Work request
Beginning at the line containing "nt_telemetry h : (exists", restate each line of the listing below word for word until the last one has been given.

--------------------

(** What is waiting is read: a call is answered, a command is announced. *)
Lemma cli_tick_stage (x : comms) inbox hello acks done sent :
  comms_ok kMaxLineLen MaxPayload x -> length acks = length done ->
  c_stream x.1 = Some (inbox, hello ++ answers acks done) -> stage x.1 inbox hello done sent ->
  exists y hello', tick_cli x = Some y /\ y.2 = x.2 /\ c_stream y.1 = Some ([], hello' ++ answers acks done) /\
    stage y.1 [] hello' done sent /\ hello `prefix_of` hello' /\ (hello = hello' \/ acks = []).
Proof.
  intros Hx Hl Hs Hst. destruct Hst as [Hm Hp Hpend Hf|seq v0 v1 Hm Hp Hpend Hf Hh Hr Hseq H0 H1|seq done Hm H0 Hf|seq done n cmd Hm H0 Hf Hok|].
  - exists x, []. split; [by eapply cli_tick_idle|]. split_and!; try done; [by constructor|by left].
  - destruct (handshake_cli kMaxLineLen kMaxValidCommandID long_bits MaxPayload x (handshake_request seq v0 v1, [] ++ answers acks []) ([], [] ++ answers acks []) seq v0 v1)
      as (c & E & Hs' & Hm' & H0' & Hf' & _); try done.
    { split; [done|exact Hs|]. apply line_offers, handshake_request_length. }
    exists (c, x.2), [handshake_response seq]. split; [exact E|]. split; [done|].
    destruct acks; [|done]. split; [exact Hs'|]. split; [|split; [apply prefix_nil|by right]].
    constructor; [done|done|]. exact (eq_trans Hf' Hf).
  - exists x, [handshake_response seq]. split; [by eapply cli_tick_idle|]. split_and!; try done; [by constructor|by left].
  - destruct cmd as [id dev v]. destruct Hok as (Hn & Hid & Hdev & Hv).
    destruct (command_frame_cli kMaxLineLen kMaxValidCommandID long_bits MaxPayload x
      (command_frame n (Cmd id dev v), [handshake_response seq] ++ answers acks done) ([], [handshake_response seq] ++ answers acks done) n id dev v)
      as (z & E & Hz2 & Hzs & Hzm & Hz0 & Hzh & Hzc & Hzn & _); try done.
    { split; [done|exact Hs|]. exact (line_offers _ _ (command_frame_length n (Cmd id dev v))). }
    exists z, [handshake_response seq]. split; [exact E|]. split_and!; try done; [by constructor|by left].
  - exists x, [handshake_response seq]. split; [by eapply cli_tick_idle|]. split_and!; try done; [by constructor|by left].
Qed.

Lemma answers_snoc acks cmds ack seq cmd :
  length acks = length cmds -> answers (acks ++ [ack]) (cmds ++ [(seq, cmd)]) = answers acks cmds ++ answers [ack] [(seq, cmd)].
Proof. intros Hl. unfold answers. by rewrite zip_with_app. Qed.

Lemma accepted_snoc acks cmds ack seq cmd :
  length acks = length cmds ->
  accepted_commands (acks ++ [ack]) (cmds ++ [(seq, cmd)]) = accepted_commands acks cmds ++ (if ack : bool then [cmd] else []).
Proof. intros Hl. unfold accepted_commands. rewrite zip_with_app, join_app by done. cbn. by rewrite app_nil_r. Qed.

(** An announced command is taken and answered. *)
Lemma comms_loop_stage (y : comms) hello acks done sent q l handled :
  length acks = length done -> c_stream y.1 = Some ([], hello ++ answers acks done) -> stage y.1 [] hello done sent ->
  ct_commandQueue y.2 = Some q -> mq_holds q l -> accepted_commands acks done = handled ++ l ->
  exists x' q' l' acks' done', comms_loop MaxPayload 1 y = Some x' /\ ct_commandQueue x'.2 = Some q' /\ mq_holds q' l' /\
    ct_snapshotFn x'.2 = ct_snapshotFn y.2 /\ length acks' = length done' /\
    c_stream x'.1 = Some ([], hello ++ answers acks' done') /\ stage x'.1 [] hello done' sent /\
    accepted_commands acks' done' = handled ++ l' /\ done' = sent /\ answers acks done `prefix_of` answers acks' done' /\ l `prefix_of` l'.
Proof.
  intros Hl Hs Hst Hq Hh Hacc. remember [] as inbox eqn:Ei in Hst.
  assert (Hidle : hasCommand y.1 = false -> comms_loop MaxPayload 1 y = Some y) by (intros Hn; cbn [comms_loop]; by rewrite Hn).
  destruct Hst as [Hm Hp Hpend Hf| |seq done Hm H0 Hf|seq done n cmd|seq done n cmd Hm H0 Hf Hc Hn Hok].
  - exists y, q, l, acks, []. split; [apply Hidle; unfold hasCommand; by rewrite decide_True|]. split_and!; try done. by constructor.
  - discriminate.
  - exists y, q, l, acks, done. split; [apply Hidle; unfold hasCommand; by rewrite decide_False by (by rewrite Hm)|].
    split_and!; try done. by constructor.
  - pose proof (command_frame_length n cmd) as Hlen. rewrite Ei in Hlen. simpl in Hlen. lia.
  - destruct (pending_served MaxPayload y _ cmd q l H6 ltac:(apply Hok) Hm Hf Hc Hs Hq Hh) as (q' & Hq' & E). rewrite Hn in E.
    set (ack := bool_decide (length l < mq_capacity)) in *. unfold queue_after in Hq'.
    eexists _, q', _, (acks ++ [ack]), (done ++ [(n, cmd)]). split; [exact E|]. cbn [fst snd]. split; [done|]. split; [exact Hq'|].
    split; [done|]. split; [by rewrite !length_app, Hl|]. rewrite answers_snoc, accepted_snoc by done. split; [|split].
    + rewrite app_assoc. reflexivity.
    + by constructor.
    + rewrite Hacc, <- app_assoc. split; [unfold ack; case_bool_decide; [by rewrite decide_True|by rewrite decide_False, app_nil_r]|].
      split; [done|]. split; [by apply prefix_app_r|]. case_decide; [by apply prefix_app_r|done].
Qed.

(** ** The task's callbacks keep the promise *)

Hypothesis Hinv : env_inv env = session_inv.

Lemma comms_state_ok h l :
  holds (kQueueCapacity env) (sh_queue h) l -> session_inv l (sh_world h) -> comms_ok kMaxLineLen MaxPayload (comms_state h).
Proof. intros Hq [Hw Hsnap _]. split; [exact Hw|]. split; [intros q [= <-]; by exists l|exact Hsnap]. Qed.

(** The promise at a state. *)
Definition good (h : Shared) : Prop := exists l, holds (kQueueCapacity env) (sh_queue h) l /\ session_inv l (sh_world h).

(** The rest of [shared_ok] is about what the task does not touch. *)
Lemma good_callback_ok f :
  (forall h, exists q w, f h = set_world w (set_queue q h)) -> (forall h, good h -> good (f h)) -> callback_ok env f.
Proof.
  intros Hf Hg. split; intros h; pose proof (Hg h) as Hgh; destruct (Hf h) as (q & w & E); rewrite E in *; try done.
  intros []. split; try done. rewrite Hinv in *. by apply Hgh.
Qed.

Lemma put_comms_shape h r : exists q w,
  match r with Some x => put_comms x h | None => h end = set_world w (set_queue q h).
Proof. destruct r as [x|]; [unfold put_comms; eauto|]. exists (sh_queue h), (sh_world h). by destruct h. Qed.

Lemma put_comms_good h (x : comms) q l inbox hello acks done :
  ct_commandQueue x.2 = Some q -> holds (kQueueCapacity env) q l ->
  cli_wf kMaxLineLen MaxPayload x.1 -> (forall snap, ct_snapshotFn x.2 = Some snap -> snapshot_ok snap) ->
  c_stream x.1 = Some (inbox, hello ++ answers acks done) -> length acks = length done ->
  stage x.1 inbox hello done (w_sent (sh_world h)) -> accepted_commands acks done = w_handled (sh_world h) ++ l ->
  good (put_comms x h).
Proof.
  intros Hq Hl Hw Hsnap Hs Hlen Hst Hacc. exists l. unfold put_comms. rewrite Hq. split; [exact Hl|]. split; cbn; [done|done|]. by exists inbox, hello, acks, done.
Qed.

Lemma stage_convertible (y : comms) hello done sent : stage y.1 [] hello done sent -> ~ nack_undefined y.
Proof.
  intros Hst (cmd & c & q & q' & Hg & Hc & _). unfold getCommand in Hg. destruct (decide (c_mode y.1 = TEXT)) as [Hm|Hm].
  - assert (Hp : c_hasPending y.1 = false) by (destruct Hst; congruence). by rewrite Hp in Hg.
  - destruct (c_hasFramedCommand y.1); injection Hg as _ <-; cbn in Hc; congruence.
Qed.

(** The writes so far. *)
Definition line_out (w : World) : list (list Z) := match c_stream (w_cli w) with Some (_, out) => out | None => [] end.

(** All that was sent is answered. *)
Definition all_answered (w : World) : Prop :=
  exists hello acks, c_stream (w_cli w) = Some ([], hello ++ answers acks (w_sent w)) /\
    length acks = length (w_sent w) /\ (w_sent w <> [] -> length hello = 1).

Lemma comms_callback_step now h l :
  session_inv l (sh_world h) -> holds (kQueueCapacity env) (sh_queue h) l ->
  let h' := comms_callback now h in
  good h' /\ w_sent (sh_world h') = w_sent (sh_world h) /\ w_handled (sh_world h') = w_handled (sh_world h) /\
    line_out (sh_world h) `prefix_of` line_out (sh_world h') /\ all_answered (sh_world h') /\
    exists l', holds (kQueueCapacity env) (sh_queue h') l' /\ l `prefix_of` l'.
Proof.
  intros Hi Hl.
  pose proof (comms_state_ok h l Hl Hi) as Hx. destruct Hi as [_ _ (inbox & hello & acks & done & Hs & Hlen & Hst & Hacc)].
  destruct (cli_tick_stage (comms_state h) inbox hello acks done _ Hx Hlen Hs Hst)
    as (y & hello' & Ey & Hy2 & Hys & Hyst & Hpre & Hnew).
  destruct (cli_tick_keeps kMaxLineLen kMaxValidCommandID long_bits MaxPayload Hline task_ok
    (comms_handler_ok kMaxLineLen MaxPayload Hline) _ Hx) as (y1 & Ey1 & Hyok). rewrite Ey in Ey1. injection Ey1 as <-.
  assert (Hyq : ct_commandQueue y.2 = Some (sh_queue h)) by (by rewrite Hy2).
  destruct (comms_loop_stage y hello' acks done _ _ l _ Hlen Hys Hyst Hyq Hl Hacc)
    as (x' & q' & l' & acks' & done' & Ex & Hxq & Hl' & Hsn & Hlen' & Hxs & Hxst & Hacc' & Hall & Hans & Hll).
  destruct (comms_loop_ok kMaxLineLen MaxPayload y Hyok) as [(x1 & Ex1 & [Hw' [_ Hsnap']] & _)|Hn]; [|by eapply stage_convertible in Hn].
  rewrite Ex in Ex1. injection Ex1 as <-. unfold comms_callback, comms_tick. rewrite Ey. cbn [mbind option_bind]. rewrite Ex.
  split; [by eapply (put_comms_good h x' q' l' [] hello' acks' done')|]. split; [done|]. split; [done|]. split.
  - unfold line_out. cbn [put_comms set_world set_queue sh_world w_cli]. rewrite Hs, Hxs. destruct Hnew as [<-| ->].
    + by apply prefix_app.
    + change (answers [] done) with (@nil (list Z)). rewrite app_nil_r. by apply prefix_app_r.
  - split; [|exists l'; unfold put_comms; cbn; by rewrite Hxq]. exists hello', acks'. cbn [put_comms set_world set_queue sh_world w_cli w_sent].
    rewrite <- Hall at 1 2. split; [exact Hxs|]. split; [done|]. apply (stage_hello _ _ _ _ _ Hxst).
Qed.

Lemma put_comms_timers h r :
  sh_taskTimers (match r with Some x => put_comms x h | None => h end) = sh_taskTimers h.
Proof. by destruct r. Qed.

Lemma comms_callback_ok now : callback_ok env (comms_callback now).
Proof.
  apply good_callback_ok; intros h; [apply put_comms_shape|]. intros (l & Hl & Hi).
  by apply (comms_callback_step now h l).
Qed.

Lemma handler_stage c inbox hello done sent : stage c inbox hello done sent -> stage (setProtocolHandler true c) inbox hello done sent.
Proof. intros []; by constructor. Qed.

Lemma comms_init_step h l :
  session_inv l (sh_world h) -> holds (kQueueCapacity env) (sh_queue h) l ->
  let h' := comms_init_callback h in
  good h' /\ w_sent (sh_world h') = w_sent (sh_world h) /\ w_handled (sh_world h') = w_handled (sh_world h) /\
    line_out (sh_world h) `prefix_of` line_out (sh_world h') /\ sh_queue h' = sh_queue h.
Proof.
  intros Hi Hl. pose proof (comms_state_ok h l Hl Hi) as [Hw Ht].
  destruct Hi as [_ _ (inbox & hello & acks & done & Hs & Hlen & Hst & Hacc)].
  set (x := on_cli (setProtocolHandler true) (comms_state h)).
  assert (Hx : comms_ok kMaxLineLen MaxPayload x) by (split; [by destruct Hw; split|exact Ht]).
  destruct (cli_tick_stage x inbox hello acks done _ Hx Hlen Hs (handler_stage _ _ _ _ _ Hst))
    as (y & hello' & Ey & Hy2 & Hys & Hyst & Hpre & Hnew).
  destruct (cli_tick_keeps kMaxLineLen kMaxValidCommandID long_bits MaxPayload Hline task_ok
    (comms_handler_ok kMaxLineLen MaxPayload Hline) _ Hx) as (y1 & Ey1 & [Hyw [_ Hsnap]]). rewrite Ey in Ey1. injection Ey1 as <-.
  unfold comms_init_callback, comms_init. fold x. rewrite Ey.
  split; [eapply (put_comms_good h y (sh_queue h) l [] hello' acks done); try done; by rewrite Hy2|].
  split; [done|]. split; [done|]. split; [|unfold put_comms; cbn; by rewrite Hy2].
  unfold line_out. cbn [put_comms set_world set_queue sh_world w_cli]. rewrite Hs, Hys. destruct Hnew as [<-| ->]; [done|].
  change (answers [] done) with (@nil (list Z)). rewrite !app_nil_r. exact Hpre.
Qed.

Lemma comms_init_callback_ok : callback_ok env comms_init_callback.
Proof.
  apply good_callback_ok; intros h; [apply put_comms_shape|]. intros (l & Hl & Hi).
  by apply (comms_init_step h l).
Qed.

(** ** The application *)

(** A function of the application: it leaves the line, the queue and the sent commands alone,
    uses the public interface, and notes the commands it was given. *)
Record notes (cmds : list Command) (f : Shared -> Shared) : Prop := {
  nt_reads h : sh_reads h <= sh_reads (f h);
  nt_log h : (exists es, logger_holds (sh_log h) es) -> exists es, logger_holds (sh_log (f h)) es;
  nt_watchdog h : length (wd_lastKick (sh_watchdog (f h))) = length (wd_lastKick (sh_watchdog h)) /\
    length (wd_alive (sh_watchdog (f h))) = length (wd_alive (sh_watchdog h));
  nt_sync h : length (sh_sync (f h)) = length (sh_sync h);
  nt_queue h : sh_queue (f h) = sh_queue h;
  nt_timers h : sh_taskTimers (f h) = sh_taskTimers h;
  nt_telemetry h : (exists ms, telemetry_rep (sh_telemetry h) ms) -> exists ms, telemetry_rep (sh_telemetry (f h)) ms;
  nt_world h : let w := sh_world h in let w' := sh_world (f h) in
    w_cli w' = w_cli w /\ w_snapshot w' = w_snapshot w /\ w_sent w' = w_sent w /\ w_handled w' = w_handled w ++ cmds;
}.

--------------------

Your solution
  nt_telemetry h : (exists ms, telemetry_rep (sh_telemetry h) ms) -> exists ms, telemetry_rep (sh_telemetry (f h)) ms;
  nt_world h : let w := sh_world h in let w' := sh_world (f h) in
    w_cli w' = w_cli w /\ w_snapshot w' = w_snapshot w /\ w_sent w' = w_sent w /\ w_handled w' = w_handled w ++ cmds;
}.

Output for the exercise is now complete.